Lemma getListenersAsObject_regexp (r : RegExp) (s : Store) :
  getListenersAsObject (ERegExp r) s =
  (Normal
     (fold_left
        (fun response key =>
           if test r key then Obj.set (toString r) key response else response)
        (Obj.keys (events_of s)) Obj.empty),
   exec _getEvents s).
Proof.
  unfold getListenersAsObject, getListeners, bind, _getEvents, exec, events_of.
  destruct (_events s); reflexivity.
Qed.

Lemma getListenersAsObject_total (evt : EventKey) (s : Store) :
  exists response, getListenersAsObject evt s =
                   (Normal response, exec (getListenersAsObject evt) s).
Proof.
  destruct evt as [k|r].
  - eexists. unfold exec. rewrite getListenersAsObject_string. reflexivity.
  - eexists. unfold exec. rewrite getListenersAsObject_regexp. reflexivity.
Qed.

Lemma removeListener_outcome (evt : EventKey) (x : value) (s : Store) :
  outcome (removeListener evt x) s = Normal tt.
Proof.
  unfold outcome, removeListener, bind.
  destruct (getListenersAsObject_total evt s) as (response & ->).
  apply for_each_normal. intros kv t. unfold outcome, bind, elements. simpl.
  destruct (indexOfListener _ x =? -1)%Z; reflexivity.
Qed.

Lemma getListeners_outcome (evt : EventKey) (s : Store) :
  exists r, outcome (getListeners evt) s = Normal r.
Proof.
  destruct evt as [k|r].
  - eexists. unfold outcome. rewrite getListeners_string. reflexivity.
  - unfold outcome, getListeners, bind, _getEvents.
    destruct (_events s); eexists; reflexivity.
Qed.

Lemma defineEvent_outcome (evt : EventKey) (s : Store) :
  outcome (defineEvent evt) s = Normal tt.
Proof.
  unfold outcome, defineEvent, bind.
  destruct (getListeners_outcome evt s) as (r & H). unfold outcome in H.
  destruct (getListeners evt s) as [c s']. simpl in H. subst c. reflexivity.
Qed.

::::

Only the lines that hold the word "exec" are wanted; each should be pulled from the records.

   exec _getEvents s).
  unfold getListenersAsObject, getListeners, bind, _getEvents, exec, events_of.
                   (Normal response, exec (getListenersAsObject evt) s).
  - eexists. unfold exec. rewrite getListenersAsObject_string. reflexivity.
  - eexists. unfold exec. rewrite getListenersAsObject_regexp. reflexivity.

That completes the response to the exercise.